Irrespective of the exact causal mechanisms, these clear associations between own other-regarding preferences and beliefs about others’ other-regarding preferences that we document in this paper call for more elaborate and accurate application of other-regarding utility models. In the experimental economics literature, beliefs are typically assumed to be rational. That is, actors are assumed to know the actual distribution of preferences, and this distribution is independent of own preferences. We showed that these assumptions are problematic. If one disregards egocentric biases in beliefs by assuming rational expectations, one may obtain misleading results, such as incorrect predictions or inflated/incorrect estimates of social motives. Without modeling beliefs, modeling social preferences is not enough to derive accurate behavioral predictions for many interaction situations. We also hope that our findings on the distribution of own other-regarding preferences, beliefs about others’ other-regarding preferences, and the relationship between the two will provide an empirical basis for future theoretical work that may incorporate these biases in beliefs into more complex game-theoretic models.

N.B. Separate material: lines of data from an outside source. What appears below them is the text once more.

(* ================================================================== *)
(** * vite's [mergeConfig] *)
(* ================================================================== *)

(** [mergeConfig] is imported from vite.  The model follows vite's
    [mergeConfigRecursively]: a nullish override is skipped; an override of
    a key that is absent or nullish is stored; when either side is an array
    the two are concatenated ([arraify] wraps a non-array); two plain
    objects are merged recursively; anything else is replaced by the
    override.  vite treats the keys [alias], [assetsInclude], [noExternal]
    and the worker's [plugins] apart, and only where the defaults already
    hold a value under them: the defaults built by [createBuildConfig] below
    hold none of these keys. *)
Module Vite.

Definition arraify (v : value) : list value :=
  match v with
  | VArr l => l
  | _ => [v]
  end.

(** The loop [for (const key in overrides)] over [merged], which starts
    as a copy of the defaults; [merge] is what is stored when the existing
    value and the override are both set. *)
Definition mergeProps (merge : value -> value -> value) : obj -> obj -> obj :=
  fix loop (merged overrides : obj) {struct overrides} : obj :=
    match overrides with
    | [] => merged
    | (key, v) :: rest =>
        loop (if isNullish v then merged
              else match obj_get key merged with
                   | None => obj_set key v merged
                   | Some existing =>
                       if isNullish existing then obj_set key v merged
                       else obj_set key (merge existing v) merged
                   end)
             rest
    end.

Fixpoint mergeValue (existing v : value) {struct v} : value :=
  if isArray existing || isArray v then
    VArr (arraify existing ++ arraify v)%list
  else
    match existing, v with
    | VObj e, VObj o => VObj (mergeProps mergeValue e o)
    | _, _ => v
    end.
(** C10 (amended) on two samples: extending the empty axis of a (0, 5)
    input fails, the (1, 3) input is padded to (3, 3). *)
Lemma Padding_call_fails_only_on_empty_axis_witness :
  Padding_call exact_float transform empty_0x5 = Raise ValueError
  ∧ ∃ out, Padding_call exact_float {| target_h_size := 3; target_w_size := 3 |} gray_1x3
           = Ok out
           ∧ well_formed out
           ∧ spatial_size out = [3; 3]%nat.
Proof.
  split.
  - destruct (Padding_call_fails_only_on_empty_axis exact_float transform empty_0x5 0 5)
      as [Hfail _].
    + reflexivity.
    + reflexivity.
    + apply Hfail. left. left. split; [reflexivity | simpl; lia].
  - destruct (Padding_call_fails_only_on_empty_axis exact_float
                {| target_h_size := 3; target_w_size := 3 |} gray_1x3 1 3)
      as [_ Hret].
    + reflexivity.
    + reflexivity.
    + apply Hret.
      * unfold extends_empty. simpl. lia.
      * simpl. lia.
Defined.

(** * The data module *)

Section DataModuleFacts.
Context {Reader Dataset : Type}.
Context (TiffReader PNGReader : Path → result Reader).
Context (SupervisedReconstructionDataset :
           list Reader → option Padding → result Dataset).

Local Abbreviation do_setup :=
  (setup TiffReader PNGReader SupervisedReconstructionDataset).
Local Abbreviation World := (World Dataset).

Lemma setup_fit (w : World) (r1 r2 r3 r4 : Reader) (d1 d2 : Dataset) :
  TiffReader (train_path (self w) // "train") = Ok r1 →
  PNGReader (annotations_path (self w) // "train") = Ok r2 →
  SupervisedReconstructionDataset [r1; r2] (transforms (self w)) = Ok d1 →
  TiffReader (train_path (self w) // "val") = Ok r3 →
  PNGReader (annotations_path (self w) // "val") = Ok r4 →
  SupervisedReconstructionDataset [r3; r4] (transforms (self w)) = Ok d2 →
  do_setup (Some "fit") w
  = (Ok tt, stored w [d1; d2] "train" (length (objects w))
              "val" (S (length (objects w)))).
Proof.
  intros H1 H2 H3 H4 H5 H6. unfold setup.
  unfold mbind, M_bind, get_self, call, new, datasets_setitem. cbn [self objects].
  rewrite decide_True by done.
  rewrite H1, H2, H3. cbn [self objects]. rewrite H4, H5, H6. cbn [self objects].
  unfold stored. rewrite length_app, <- app_assoc. simpl length.
  by rewrite Nat.add_1_r.
Qed.

Lemma setup_test_predict (w : World) (stage : string) (r1 r2 : Reader) (d : Dataset) :
  stage = "test" ∨ stage = "predict" →
  TiffReader (train_path (self w) // "test") = Ok r1 →
  PNGReader (annotations_path (self w) // "test") = Ok r2 →
  SupervisedReconstructionDataset [r1; r2] (transforms (self w)) = Ok d →
  do_setup (Some stage) w
  = (Ok tt, stored w [d] "test" (length (objects w)) "predict" (length (objects w))).
Proof.
  intros Hstage H1 H2 H3. unfold setup.
  unfold mbind, M_bind, get_self, call, new, datasets_setitem. cbn [self objects].
  rewrite decide_False by (destruct Hstage; by subst).
  rewrite decide_True by (destruct Hstage; subst; auto).
  rewrite H1, H2, H3. reflexivity.
Qed.

Lemma dataset_of_stored_2 (w : World) (new : list Dataset) (k1 k2 : string)
    (d1 d2 : ref) (d : Dataset) :
  (objects w ++ new) !! d2 = Some d →
  dataset_of (stored w new k1 d1 k2 d2) k2 = Some d.
Proof.
  intros H. unfold dataset_of, stored. cbn [self objects datasets].
  by rewrite lookup_insert_eq.
Qed.

Lemma dataset_of_stored_1 (w : World) (new : list Dataset) (k1 k2 : string)
    (d1 d2 : ref) (d : Dataset) :
  k1 ≠ k2 →
  (objects w ++ new) !! d1 = Some d →
  dataset_of (stored w new k1 d1 k2 d2) k1 = Some d.
Proof.
  intros Hne H. unfold dataset_of, stored. cbn [self objects datasets].
  by rewrite lookup_insert_ne, lookup_insert_eq.
Qed.

Lemma lookup_new_object (objs new : list Dataset) (i : nat) :
  (objs ++ new) !! (length objs + i)%nat = new !! i.
Proof. by rewrite lookup_app_r, Nat.add_comm, Nat.add_sub by lia. Qed.
End DataModuleFacts.

(** * The data module: claims *)

Section DataModuleClaims.
Context {Reader Dataset : Type}.
Context (TiffReader PNGReader : Path → result Reader).
Context (SupervisedReconstructionDataset :
           list Reader → option Padding → result Dataset).
Context {Loader : Type} (DataLoader : LoaderArgs → result Loader).

Local Abbreviation do_setup :=
  (setup TiffReader PNGReader SupervisedReconstructionDataset).
Local Abbreviation World := (World Dataset).

(** C3.  [setup("fit")] on a freshly constructed module whose train and
    val readers and datasets can be built returns, and afterwards the
    dataset keys are exactly train and val: these two refer to the train
    and the val dataset, test and predict are absent. *)
Theorem setup_fit_populates_train_val (cpu_count : option Z) (tp ap : string)
    (tr : option Padding) (bs : Z) (nw : option Z) (objs : list Dataset)
    (r1 r2 r3 r4 : Reader) (d1 d2 : Dataset) :
  let w : World :=
    {| self := F3DataModule_init cpu_count tp ap tr bs nw; objects := objs |} in
  TiffReader (tp // "train") = Ok r1 →
  PNGReader (ap // "train") = Ok r2 →
  SupervisedReconstructionDataset [r1; r2] tr = Ok d1 →
  TiffReader (tp // "val") = Ok r3 →
  PNGReader (ap // "val") = Ok r4 →
  SupervisedReconstructionDataset [r3; r4] tr = Ok d2 →
  ∃ w', do_setup (Some "fit") w = (Ok tt, w')
        ∧ dom (datasets (self w')) = {["train"; "val"]}
        ∧ dataset_of w' "train" = Some d1
        ∧ dataset_of w' "val" = Some d2
        ∧ datasets (self w') !! "test" = None
        ∧ datasets (self w') !! "predict" = None.
Proof.
  intros w H1 H2 H3 H4 H5 H6.
  eexists. split; [by apply (setup_fit _ _ _ w r1 r2 r3 r4 d1 d2) |].
  split; [| split; [| split; [| split]]].
  - unfold stored. cbn [self datasets F3DataModule_init w].
    rewrite !dom_insert_L, dom_empty_L. set_solver.
  - apply dataset_of_stored_1; [done |].
    by rewrite <- (Nat.add_0_r (length (objects w))), lookup_new_object.
  - apply dataset_of_stored_2.
    by rewrite <- (Nat.add_1_r (length (objects w))), lookup_new_object.
  - unfold stored. cbn [self datasets F3DataModule_init w].
    by rewrite !lookup_insert_ne, lookup_empty.
  - unfold stored. cbn [self datasets F3DataModule_init w].
    by rewrite !lookup_insert_ne, lookup_empty.
Qed.

(** C4.  [setup("test")] and [setup("predict")] build exactly one
    dataset, from the test-split reader pair, and store that one object
    under both the test and the predict key; the other keys keep what
    they had. *)
Theorem setup_test_predict_alias (w : World) (stage : string)
    (r1 r2 : Reader) (d : Dataset) :
  stage = "test" ∨ stage = "predict" →
  TiffReader (train_path (self w) // "test") = Ok r1 →
  PNGReader (annotations_path (self w) // "test") = Ok r2 →
  SupervisedReconstructionDataset [r1; r2] (transforms (self w)) = Ok d →
  ∃ w' (obj : ref),
    do_setup (Some stage) w = (Ok tt, w')
    ∧ objects w' = objects w ++ [d]
    ∧ obj = length (objects w)
    ∧ datasets (self w') !! "test" = Some obj
    ∧ datasets (self w') !! "predict" = Some obj
    ∧ objects w' !! obj = Some d
    ∧ ∀ key, key ≠ "test" → key ≠ "predict" →
             datasets (self w') !! key = datasets (self w) !! key.
Proof.
  intros Hstage H1 H2 H3.
  eexists _, (length (objects w)).
  split; [by apply (setup_test_predict _ _ _ w stage r1 r2 d) |].
  unfold stored. cbn [self objects datasets].
  split; [done |]. split; [done |].
  split; [by rewrite lookup_insert_ne, lookup_insert_eq |].
  split; [by rewrite lookup_insert_eq |].
  split.
  - by rewrite <- (Nat.add_0_r (length (objects w))), lookup_new_object.
  - intros key Ht Hp. by rewrite !lookup_insert_ne.
Qed.

(** C5.  On every stage other than "fit", "test" and "predict" (the
    default [None] included) [setup] raises [ValueError] and leaves the
    world, and so the dataset mapping, as it was. *)
Theorem setup_invalid_stage (w : World) (stage : option string) :
  stage ≠ Some "fit" → stage ≠ Some "test" → stage ≠ Some "predict" →
  do_setup stage w = (Raise ValueError, w).
Proof.
  intros Hf Ht Hp. unfold setup, mbind, M_bind, get_self, raise.
  rewrite decide_False by done.
  rewrite decide_False by (intros [?|?]; done).
  reflexivity.
Qed.
(** * Compound-interest calculator: the simulation engine and the comparison
      coordinator of [src/components/compound-interest-calculator.tsx].

    The TypeScript component computes a yearly series with
    [calculateCompoundInterest] and keeps two scenarios side by side in React
    state.  This development embeds

    - the arithmetic of JavaScript numbers as an interface [Number] with two
      instances: [Binary64.number_double] (IEEE-754 doubles, what the browser
      runs, on Rocq's primitive floats) and [Rational.number_exact] (exact
      rationals, the "reals" of the specification);
    - the [for] loop of [calculateCompoundInterest] with its own guard
      [year <= years], a [Function] whose measure is the distance from
      [year] to [years];
    - the component state and its handlers as functions on a record;
    - [chartData] and [getXAxisTicks] with [Array.from] and optional chaining
      written out;
    - the handlers of the form and the events of the component, each followed
      by the effect that recomputes the results when one of its dependencies
      has changed ([step], [run]); the built-in [parseFloat] is a parameter;
    - [formatYAxisTick] with [Number.prototype.toFixed] written out on
      doubles; the built-in [Number::toString] is a parameter.

    [years] and the loop counter are integer-valued, they are modelled in [Z]. *)

From Stdlib Require Import Ascii DecimalString ZArith QArith Qabs Qround Lqa Qpower Qfield
  Floats List String Bool Lia Recdef.
Import ListNotations.

Local Open Scope Z_scope.

(** ** JavaScript numbers *)

(** The operations the component uses on values of type [number]:
    integer literals, [+ - * /], [<=], [Number(x.toFixed(2))] and the
    truthiness test behind [||]. *)
Class Number (num : Type) : Type := {
  number_of_Z : Z -> num;
  number_add : num -> num -> num;
  number_sub : num -> num -> num;
  number_mul : num -> num -> num;
  number_div : num -> num -> num;
  number_leb : num -> num -> bool;
  toFixed2 : num -> num;
  toBoolean : num -> bool
}.

Declare Scope number_scope.
Delimit Scope number_scope with num.
Notation "x + y" := (number_add x y) : number_scope.
Notation "x - y" := (number_sub x y) : number_scope.
Notation "x * y" := (number_mul x y) : number_scope.
Notation "x / y" := (number_div x y) : number_scope.
Notation "x <=? y" := (number_leb x y) : number_scope.

(** *** IEEE-754 binary64, the numbers of the running program *)

Module Binary64.

Definition of_Z (z : Z) : float :=
  SF2Prim (binary_normalize prec emax z 0 false).

(** [10^21 <= m * 2^e]: from there on [toFixed] prints like [toString]. *)
Definition at_least_1e21 (m : positive) (e : Z) : bool :=
  match e with
  | Zneg k => 10 ^ 21 * 2 ^ Zpos k <=? Zpos m
  | _ => 10 ^ 21 <=? Zpos m * 2 ^ e
  end.

(** The integer [n] for which [n / 100] is nearest to [m * 2^e], the larger
    one when two are equally near (step 9 of [Number.prototype.toFixed]). *)
Definition nearest_hundredths (m : positive) (e : Z) : Z :=
  match e with
  | Zneg k => (200 * Zpos m + 2 ^ Zpos k) / (2 * 2 ^ Zpos k)
  | _ => 100 * (Zpos m * 2 ^ e)
  end.

(** [Number(s)] for the decimal string [s] of [(-1)^sign * n / 100]:
    the nearest double, ties to even. *)
Definition parse_hundredths (sign : bool) (n : Z) : float :=
  match n with
  | Zpos n' =>
      SF2Prim (SFdiv prec emax (S754_finite sign n' 0) (S754_finite false 100 0))
  | _ => if sign then neg_zero else zero
  end.

(** [Number(x.toFixed(2))]. *)
Definition toFixed2_double (x : float) : float :=
  match Prim2SF x with
  | S754_finite sign m e =>
      if at_least_1e21 m e then x
      else parse_hundredths sign (nearest_hundredths m e)
  | S754_zero _ => zero
  | S754_infinity _ | S754_nan => x
  end.

(** [0], [-0] and [NaN] are the falsy numbers. *)
Definition toBoolean_double (x : float) : bool :=
  negb (is_nan x || is_zero x).

#[global] Instance number_double : Number float := {|
  number_of_Z := of_Z;
  number_add := PrimFloat.add;
  number_sub := PrimFloat.sub;
  number_mul := PrimFloat.mul;
  number_div := PrimFloat.div;
  number_leb := PrimFloat.leb;
  toFixed2 := toFixed2_double;
  toBoolean := toBoolean_double
|}.

End Binary64.

(** *** Exact rationals, the reals of the specification *)

Module Rational.

(** The integer [n] for which [n / 100] is nearest to [q], the one further
    from 0 when two are equally near ([toFixed] rounds the absolute value and
    puts the sign back). *)
Definition nearest_hundredths (q : Q) : Z :=
  let n := Qfloor (Qabs q * 100 + (1 # 2)) in
  if Qle_bool 0 q then n else - n.

(** [Number(q.toFixed(2))].  Like every operation below it returns a reduced
    fraction, so that equal numbers are equal terms. *)
Definition toFixed2_exact (q : Q) : Q :=
  Qred (nearest_hundredths q # 100).

#[global] Instance number_exact : Number Q := {|
  number_of_Z := inject_Z;
  number_add := fun x y => Qred (x + y);
  number_sub := fun x y => Qred (x - y);
  number_mul := fun x y => Qred (x * y);
  number_div := fun x y => Qred (x / y);
  number_leb := Qle_bool;
  toFixed2 := toFixed2_exact;
  toBoolean := fun x => negb (Qeq_bool x 0)
|}.

End Rational.

(** ** The [for] loop *)

Section LoopDefinition.

Context {S : Type}.

(** [for (let year = from; year <= years; year++) st = body(year, st)]: the
    guard is tested before every iteration; the distance from [year] to
    [years + 1] decreases. *)
Function for_loop (years : Z) (body : Z -> S -> S) (year : Z) (st : S)
  {measure (fun year => Z.to_nat (years + 1 - year)) year} : S :=
  if Z_le_gt_dec year years
  then for_loop years body (year + 1) (body year st)
  else st.
Proof. intros. lia. Defined.

End LoopDefinition.

(** ** The simulation engine *)

Section Calculator.

Context {num : Type} `{Number num}.
Local Open Scope number_scope.

Record CalculationParams : Type := {
  startingAmount : num;
  rateOfReturn : num;
  incrementalAddition : num;
  incrementalFrequency : string;
  years : Z
}.

Record CalculationResult : Type := {
  year : Z;
  totalValue : num;
  invested : num;
  gained : num
}.

Definition frequencyMultiplier (incrementalFrequency : string) : num :=
  if String.eqb incrementalFrequency "monthly" then number_of_Z 12
  else if String.eqb incrementalFrequency "quarterly" then number_of_Z 4
  else number_of_Z 1.

(** The variables the loop of [calculateCompoundInterest] updates. *)
Record Loop : Type := {
  currentValue : num;
  totalInvested : num;
  results : list CalculationResult
}.

Definition loop_body (p : CalculationParams) (year : Z) (st : Loop) : Loop :=
  let currentValue :=
    currentValue st * (number_of_Z 1 + rateOfReturn p / number_of_Z 100) in
  let currentValue :=
    currentValue + incrementalAddition p * frequencyMultiplier (incrementalFrequency p) in
  let totalInvested :=
    totalInvested st + incrementalAddition p * frequencyMultiplier (incrementalFrequency p) in
  {| currentValue := currentValue;
     totalInvested := totalInvested;
     results := results st ++
       [ {| year := year;
            totalValue := toFixed2 currentValue;
            invested := toFixed2 totalInvested;
            gained := toFixed2 (currentValue - totalInvested) |} ] |}.

Definition loop_init (p : CalculationParams) : Loop :=
  {| currentValue := startingAmount p;
     totalInvested := startingAmount p;
     results := [] |}.

Definition calculateCompoundInterest (p : CalculationParams) : list CalculationResult :=
  results (for_loop (years p) (loop_body p) 1 (loop_init p)).

(** The loop variables once the loop has run for the years [1 .. y]. *)
Definition loop_after (p : CalculationParams) (y : Z) : Loop :=
  for_loop y (loop_body p) 1 (loop_init p).

(** The amount paid in during one year. *)
Definition yearly_addition (p : CalculationParams) : num :=
  incrementalAddition p * frequencyMultiplier (incrementalFrequency p).

(** The record pushed at the end of year [y]. *)
Definition entry (p : CalculationParams) (y : Z) : CalculationResult :=
  {| year := y;
     totalValue := toFixed2 (currentValue (loop_after p y));
     invested := toFixed2 (totalInvested (loop_after p y));
     gained := toFixed2 (currentValue (loop_after p y) - totalInvested (loop_after p y)) |}.

(** [{ ...p, incrementalFrequency: f }]. *)
Definition with_frequency (p : CalculationParams) (f : string) : CalculationParams :=
  {| startingAmount := startingAmount p;
     rateOfReturn := rateOfReturn p;
     incrementalAddition := incrementalAddition p;
     incrementalFrequency := f;
     years := years p |}.

(** The parameters a caller is meant to pass (section 3 of the
    specification): a non-negative principal, at least one year, one of the
    three frequencies. *)
Definition valid_params (p : CalculationParams) : Prop :=
  (number_of_Z 0 <=? startingAmount p) = true /\
  1 <= years p /\
  (incrementalFrequency p = "monthly"%string \/
   incrementalFrequency p = "quarterly"%string \/
   incrementalFrequency p = "yearly"%string).

(** *** Round-and-carry, as section 4.1 (d) of the specification reads

    The same loop, except that the balance kept for the next year is the
    rounded one.  It is here to be compared with [loop_body]. *)
Definition round_and_carry_body (p : CalculationParams) (year : Z) (st : Loop) : Loop :=
  let st' := loop_body p year st in
  {| currentValue := toFixed2 (currentValue st');
     totalInvested := totalInvested st';
     results := results st' |}.

Definition simulate_round_and_carry (p : CalculationParams) : list CalculationResult :=
  results (for_loop (years p) (round_and_carry_body p) 1 (loop_init p)).

(** ** The comparison coordinator *)

(** The [useState] cells of [CompoundInterestCalculatorComponent]. *)
Record State : Type := {
  params1 : CalculationParams;
  params2 : option CalculationParams;
  results1 : list CalculationResult;
  results2 : list CalculationResult;
  selectedPoint : option CalculationResult;
  isComparing : bool
}.
(** * Chemical inventory tracker and GPM stopwatch calculator

    A shallow embedding of the pure logic of the two browser applications:

    - [Inventory]: the record types of [types/chemical.ts], the two state
      transitions of [ChemicalInventory.tsx] ([addChemical],
      [updateInventory]), the filter / sort / status functions of
      [InventoryTable.tsx] and the CSV text built by
      [ExportUtils.exportToExcel].
    - [Flow]: the flow-rate effect, the admin report average, the
      validation, the stopwatch and the log of [GPMCalculator.tsx].
    - [Binary64]: the stock flag of [InventoryTable.tsx] on the numbers of
      the program.

    The properties follow the definitions, one module of facts for each
    part of the code.

    Numbers.  The histories of the inventory application are modelled on
    exact rationals [Q], which stand for the finite numbers the forms
    supply.  The stock flag multiplies by 0.1 and compares: [Binary64]
    gives it on IEEE 754 binary64 values, Rocq's primitive [float], with
    the product and the comparison of the program.  The flow calculator is
    specified by the concrete values a JavaScript engine computes, so
    [Flow] works on binary64 values as well.

    Environment.  [Date.now()], [new Date()] and
    [new Date().toLocaleString()] are inputs of the functions that read
    them.  Strings are byte strings; [toLowerCase] maps the ASCII letters. *)

From Stdlib Require Import ZArith QArith Qminmax List String Ascii Bool Lia.
From Stdlib Require Import Permutation Sorted OrdersEx NArith Nnat.
From Stdlib Require Import DecimalString DecimalPos DecimalZ Floats.
Import ListNotations.

Set Warnings "-inexact-float".

(** ** JavaScript built-ins on strings and arrays *)

Module JS.

Open Scope string_scope.

(** [Array.prototype.join]. *)
Fixpoint join (sep : string) (l : list string) : string :=
  match l with
  | [] => ""
  | [x] => x
  | x :: xs => x ++ sep ++ join sep xs
  end.

(** [String.prototype.startsWith] at position 0. *)
Fixpoint startsWith (s t : string) {struct t} : bool :=
  match t with
  | EmptyString => true
  | String b t' =>
      match s with
      | EmptyString => false
      | String a s' => Ascii.eqb a b && startsWith s' t'
      end
  end.

(** [String.prototype.includes]: does [t] occur somewhere in [s]? *)
Fixpoint includes (s t : string) : bool :=
  startsWith s t ||
  match s with
  | EmptyString => false
  | String _ s' => includes s' t
  end.
(** C10. For all prompt [p] and text [t], the prompt
    [TransformText.execute] assembles and passes to [run_prompt] is [p],
    a line feed, ["Text: "], [t], a line feed, so it always ends with a
    line feed; the [CombineTexts] prompt has nothing after [text_2]: it
    ends with a line feed exactly when [text_2] does. *)
Theorem TransformText_prompt_trailing_newline
    (p t model api_key system_prompt : string) (σ : pystate) :
  TransformText_full_prompt t p = p +:+ nl +:+ "Text: " +:+ t +:+ nl
  ∧ trace (TransformText_execute ai t model api_key system_prompt p σ)
    = [run_prompt_call (p +:+ nl +:+ "Text: " +:+ t +:+ nl)
         system_prompt model api_key]
  ∧ ends_with_newline (TransformText_full_prompt t p) = true
  ∧ (∀ t1 x t2 y : string,
       ends_with_newline (CombineTexts_full_prompt t1 x t2 y p)
       = ends_with_newline t2)
  ∧ ends_with_newline (CombineTexts_full_prompt "a" "X" "b" "Y" p) = false.
Proof.
  split; [apply TransformText_full_prompt_eq |].
  split.
  { unfold TransformText_execute, run_prompt.
    by rewrite invoke_return_tuple, TransformText_full_prompt_eq. }
  split; [apply ends_with_newline_TransformText |].
  split; [intros; apply ends_with_newline_CombineTexts |].
  by rewrite ends_with_newline_CombineTexts.
Qed.

(** ** Outcome of [execute] *)

(** C2. For every node and every input valuation, when the helper call
    that [execute] makes raises [e], [execute] ends with that same [e]:
    nothing is caught, wrapped or replaced, no value is returned, no
    further call is made and the state is the one the helper left. *)
Theorem helper_exception_propagates
    (i : invocation) (σ σ' : pystate) (c : call) (e : exn) :
  c ∈ trace (execute ai i σ) →
  ai c σ = (inl e, σ') →
  execute ai i σ = Outcome (inl e) σ' [c].
Proof.
  intros Hc He. rewrite (execute_trace_inv i σ c Hc), He. reflexivity.
Qed.


(** C3. Every node class declares exactly one output, and it is a
    string output; and every [execute] makes one helper call, fixed by
    its inputs, such that whenever the helper returns the string [s] on
    it, [execute] returns the one-element tuple [(s,)], in the state the
    helper left. *)
Theorem one_string_output_passthrough :
  (∀ n, ∃ ns x f,
      class_namespace models n = Some ns ∧ outputs ns = [(x, f)]
      ∧ f.1 = StringOutput ∧ ctor_type f.1 = TString)
  ∧ (∀ i, ∃ c,
       (∀ σ, trace (execute ai i σ) = [c])
       ∧ ∀ σ σ' (s : string),
           ai c σ = (inr s, σ') →
           execute ai i σ = Outcome (inr [s]) σ' [c]).
Proof.
  split.
  - intros n. destruct n; vm_compute; do 3 eexists; done.
  - intros i. destruct (execute_one_call i) as [c Hc]. exists c. split.
    + intros σ. by rewrite Hc.
    + intros σ σ' s Hs. by rewrite Hc, Hs.
Qed.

Before closing, we want to address some methodological caveats. As we explicitly discuss in the methods section, in our experimental design subjects decide in multiple binary Dictator Games. Additionally, a subject is paired with multiple other subjects as a recipient. We pay for all decisions, dictator and recipient. We analyze data assuming that subjects treat each Dictator Game as a one-shot game, rather than all games as one big game. This is a potentially problematic assumption. We believe that this feature of our design corresponds to a more general and important methodological issue in the literature. To estimate other-regarding preference parameters with good statistical precision, one needs several conditionally independent observations from each subject and a relatively large subject pool. Similarly, constraining subjects to play in a single decision role, e.g., the dictator or the recipient role reduces the sample size substantially. Paying for all decisions has the potential drawback that a subject may not treat a particular game independent from other games, e.g., maximize utility over all sets of games. It is possible to devise statistical models to analyze choices taking potential dependence between games. Yet, we think it is unlikely that subjects are maximizing utility over all games. Thus, even one could adapt the statistical model to include potential dependences between a subjects’ choices over several games, such a model would be implausible, at least for most subjects. An alternative payment protocol, paying for a randomly selected game instead of all games may solve this potential dependence problem. In simple single person setups, paying for all or paying for a randomly selected game does not seem to matter [48]. However, paying for a randomly selected game has its own problems in situations that involve more than 1-person, such as Dictator Game. For example, [48] shows that introducing a random payment scheme may reduce the influence of game outcomes on choice by introducing potential path-dependent utility. Thus, it is not clear if random payment protocol solves the problem at all. We think that this is an important methodological issue and leave the discussion to future research that will systematically compare the repercussions of using alternative designs and payment methods.